To do
Use the entries below and reproduce exactly the lines from the one containing "set (truth := if" down to the one containing "intros Htrans Hcount.", both of them included.

Recorded data

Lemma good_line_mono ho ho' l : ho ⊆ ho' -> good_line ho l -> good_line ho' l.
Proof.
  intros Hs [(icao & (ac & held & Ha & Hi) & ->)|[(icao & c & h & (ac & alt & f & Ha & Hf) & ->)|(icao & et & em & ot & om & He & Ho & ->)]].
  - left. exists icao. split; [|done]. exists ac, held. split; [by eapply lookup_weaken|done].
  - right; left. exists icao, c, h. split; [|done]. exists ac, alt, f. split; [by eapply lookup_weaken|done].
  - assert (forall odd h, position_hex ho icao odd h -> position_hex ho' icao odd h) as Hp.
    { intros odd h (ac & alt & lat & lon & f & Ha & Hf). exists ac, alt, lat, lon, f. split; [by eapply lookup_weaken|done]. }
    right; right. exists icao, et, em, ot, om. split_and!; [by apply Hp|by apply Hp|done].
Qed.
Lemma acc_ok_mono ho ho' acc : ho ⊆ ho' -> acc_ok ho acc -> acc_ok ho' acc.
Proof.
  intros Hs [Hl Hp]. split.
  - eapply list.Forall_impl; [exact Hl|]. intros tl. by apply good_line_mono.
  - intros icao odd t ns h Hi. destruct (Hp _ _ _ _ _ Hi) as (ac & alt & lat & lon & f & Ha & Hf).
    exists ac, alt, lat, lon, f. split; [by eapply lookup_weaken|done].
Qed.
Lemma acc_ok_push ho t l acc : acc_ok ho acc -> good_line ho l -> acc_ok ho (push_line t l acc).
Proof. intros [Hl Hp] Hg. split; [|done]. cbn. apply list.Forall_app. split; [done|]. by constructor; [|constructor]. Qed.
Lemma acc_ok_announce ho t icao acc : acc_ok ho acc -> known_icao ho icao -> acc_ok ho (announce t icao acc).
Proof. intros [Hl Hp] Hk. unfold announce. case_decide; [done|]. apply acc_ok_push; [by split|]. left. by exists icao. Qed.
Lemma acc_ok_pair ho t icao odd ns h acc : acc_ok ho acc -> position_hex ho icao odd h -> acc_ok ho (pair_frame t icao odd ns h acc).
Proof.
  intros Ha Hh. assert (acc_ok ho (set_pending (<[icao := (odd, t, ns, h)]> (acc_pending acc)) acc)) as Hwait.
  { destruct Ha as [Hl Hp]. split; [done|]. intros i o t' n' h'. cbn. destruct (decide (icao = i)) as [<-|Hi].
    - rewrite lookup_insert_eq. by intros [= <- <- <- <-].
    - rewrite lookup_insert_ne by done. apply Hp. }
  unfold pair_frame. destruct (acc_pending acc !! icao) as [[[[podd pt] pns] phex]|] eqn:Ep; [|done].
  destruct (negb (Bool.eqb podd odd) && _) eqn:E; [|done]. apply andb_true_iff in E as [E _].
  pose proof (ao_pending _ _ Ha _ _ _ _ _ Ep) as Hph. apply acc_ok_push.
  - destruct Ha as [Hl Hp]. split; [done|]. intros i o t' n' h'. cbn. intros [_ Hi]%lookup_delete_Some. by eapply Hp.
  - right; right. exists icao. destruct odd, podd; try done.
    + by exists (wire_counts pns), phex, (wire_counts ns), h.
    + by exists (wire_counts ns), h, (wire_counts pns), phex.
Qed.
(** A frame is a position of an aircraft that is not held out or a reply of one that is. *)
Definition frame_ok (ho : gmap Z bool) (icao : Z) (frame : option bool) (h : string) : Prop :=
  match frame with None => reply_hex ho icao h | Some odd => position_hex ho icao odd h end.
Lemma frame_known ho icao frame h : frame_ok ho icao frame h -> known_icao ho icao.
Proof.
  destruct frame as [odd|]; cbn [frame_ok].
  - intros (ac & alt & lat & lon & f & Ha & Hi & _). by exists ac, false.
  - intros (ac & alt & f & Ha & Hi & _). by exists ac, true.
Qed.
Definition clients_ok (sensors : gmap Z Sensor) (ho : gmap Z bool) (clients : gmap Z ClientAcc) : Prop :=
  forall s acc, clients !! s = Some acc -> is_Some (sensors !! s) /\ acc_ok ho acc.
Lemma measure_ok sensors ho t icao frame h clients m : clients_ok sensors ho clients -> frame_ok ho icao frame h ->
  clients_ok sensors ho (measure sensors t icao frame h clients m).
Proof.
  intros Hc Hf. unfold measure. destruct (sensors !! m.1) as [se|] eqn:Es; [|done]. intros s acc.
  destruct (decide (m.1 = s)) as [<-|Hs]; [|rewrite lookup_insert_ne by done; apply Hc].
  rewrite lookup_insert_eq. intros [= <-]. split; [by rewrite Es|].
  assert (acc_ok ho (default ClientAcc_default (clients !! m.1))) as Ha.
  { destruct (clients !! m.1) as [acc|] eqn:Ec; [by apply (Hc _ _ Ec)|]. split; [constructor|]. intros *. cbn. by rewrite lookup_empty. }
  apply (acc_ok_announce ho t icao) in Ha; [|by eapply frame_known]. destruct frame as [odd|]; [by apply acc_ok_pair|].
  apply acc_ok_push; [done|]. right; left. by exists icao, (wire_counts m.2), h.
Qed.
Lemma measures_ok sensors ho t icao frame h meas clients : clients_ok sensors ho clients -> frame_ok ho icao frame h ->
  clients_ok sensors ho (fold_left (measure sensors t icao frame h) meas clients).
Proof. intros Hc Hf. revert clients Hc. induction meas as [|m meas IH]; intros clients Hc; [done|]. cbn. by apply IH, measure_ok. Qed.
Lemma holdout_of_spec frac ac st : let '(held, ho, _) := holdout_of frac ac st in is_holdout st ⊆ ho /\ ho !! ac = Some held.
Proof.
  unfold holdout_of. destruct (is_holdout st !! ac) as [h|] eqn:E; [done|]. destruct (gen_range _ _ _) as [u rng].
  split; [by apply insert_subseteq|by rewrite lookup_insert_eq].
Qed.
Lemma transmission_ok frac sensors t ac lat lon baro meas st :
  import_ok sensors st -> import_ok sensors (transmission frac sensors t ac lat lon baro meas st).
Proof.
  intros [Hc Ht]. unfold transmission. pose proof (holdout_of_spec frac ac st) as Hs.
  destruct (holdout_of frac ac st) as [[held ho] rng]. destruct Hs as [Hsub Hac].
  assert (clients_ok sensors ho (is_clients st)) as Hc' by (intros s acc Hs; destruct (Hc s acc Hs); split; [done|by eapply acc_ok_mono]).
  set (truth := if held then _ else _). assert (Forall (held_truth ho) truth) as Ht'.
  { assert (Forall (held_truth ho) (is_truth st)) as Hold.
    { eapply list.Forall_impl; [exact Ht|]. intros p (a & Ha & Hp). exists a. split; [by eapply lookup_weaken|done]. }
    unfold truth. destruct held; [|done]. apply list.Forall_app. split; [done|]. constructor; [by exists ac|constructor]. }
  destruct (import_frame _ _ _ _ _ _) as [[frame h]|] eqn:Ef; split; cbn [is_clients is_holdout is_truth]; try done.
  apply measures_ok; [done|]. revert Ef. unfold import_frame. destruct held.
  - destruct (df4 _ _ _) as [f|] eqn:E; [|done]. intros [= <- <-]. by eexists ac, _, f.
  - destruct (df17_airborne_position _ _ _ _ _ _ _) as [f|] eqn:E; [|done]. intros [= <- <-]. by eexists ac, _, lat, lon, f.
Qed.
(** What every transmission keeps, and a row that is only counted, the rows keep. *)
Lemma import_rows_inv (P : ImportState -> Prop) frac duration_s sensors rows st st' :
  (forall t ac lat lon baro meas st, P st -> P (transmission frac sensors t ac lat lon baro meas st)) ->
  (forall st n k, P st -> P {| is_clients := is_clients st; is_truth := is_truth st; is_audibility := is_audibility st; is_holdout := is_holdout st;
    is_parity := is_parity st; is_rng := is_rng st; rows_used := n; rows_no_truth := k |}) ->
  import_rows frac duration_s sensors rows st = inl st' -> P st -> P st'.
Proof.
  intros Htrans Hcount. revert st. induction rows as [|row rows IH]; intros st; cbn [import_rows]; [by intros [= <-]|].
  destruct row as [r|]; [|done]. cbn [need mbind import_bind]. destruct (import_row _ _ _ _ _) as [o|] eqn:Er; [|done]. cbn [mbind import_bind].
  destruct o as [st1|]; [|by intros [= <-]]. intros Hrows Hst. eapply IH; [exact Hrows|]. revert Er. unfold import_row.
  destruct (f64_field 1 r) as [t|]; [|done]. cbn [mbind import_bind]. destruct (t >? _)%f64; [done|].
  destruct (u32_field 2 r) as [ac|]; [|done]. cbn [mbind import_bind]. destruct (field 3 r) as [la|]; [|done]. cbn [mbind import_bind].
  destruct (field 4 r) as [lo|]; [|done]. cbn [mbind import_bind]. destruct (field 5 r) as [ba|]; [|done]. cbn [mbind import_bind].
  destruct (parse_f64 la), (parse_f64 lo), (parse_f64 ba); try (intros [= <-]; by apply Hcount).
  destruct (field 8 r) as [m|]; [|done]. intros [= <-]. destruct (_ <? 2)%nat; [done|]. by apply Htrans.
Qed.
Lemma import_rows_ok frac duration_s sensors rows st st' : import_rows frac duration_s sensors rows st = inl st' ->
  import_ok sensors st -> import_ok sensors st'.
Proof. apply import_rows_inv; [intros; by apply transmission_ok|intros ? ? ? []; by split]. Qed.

Expected answer
  set (truth := if held then _ else _). assert (Forall (held_truth ho) truth) as Ht'.
  { assert (Forall (held_truth ho) (is_truth st)) as Hold.
    { eapply list.Forall_impl; [exact Ht|]. intros p (a & Ha & Hp). exists a. split; [by eapply lookup_weaken|done]. }
    unfold truth. destruct held; [|done]. apply list.Forall_app. split; [done|]. constructor; [by exists ac|constructor]. }
  destruct (import_frame _ _ _ _ _ _) as [[frame h]|] eqn:Ef; split; cbn [is_clients is_holdout is_truth]; try done.
  apply measures_ok; [done|]. revert Ef. unfold import_frame. destruct held.
  - destruct (df4 _ _ _) as [f|] eqn:E; [|done]. intros [= <- <-]. by eexists ac, _, f.
  - destruct (df17_airborne_position _ _ _ _ _ _ _) as [f|] eqn:E; [|done]. intros [= <- <-]. by eexists ac, _, lat, lon, f.
Qed.
(** What every transmission keeps, and a row that is only counted, the rows keep. *)
Lemma import_rows_inv (P : ImportState -> Prop) frac duration_s sensors rows st st' :
  (forall t ac lat lon baro meas st, P st -> P (transmission frac sensors t ac lat lon baro meas st)) ->
  (forall st n k, P st -> P {| is_clients := is_clients st; is_truth := is_truth st; is_audibility := is_audibility st; is_holdout := is_holdout st;
    is_parity := is_parity st; is_rng := is_rng st; rows_used := n; rows_no_truth := k |}) ->
  import_rows frac duration_s sensors rows st = inl st' -> P st -> P st'.
Proof.
  intros Htrans Hcount. revert st. induction rows as [|row rows IH]; intros st; cbn [import_rows]; [by intros [= <-]|].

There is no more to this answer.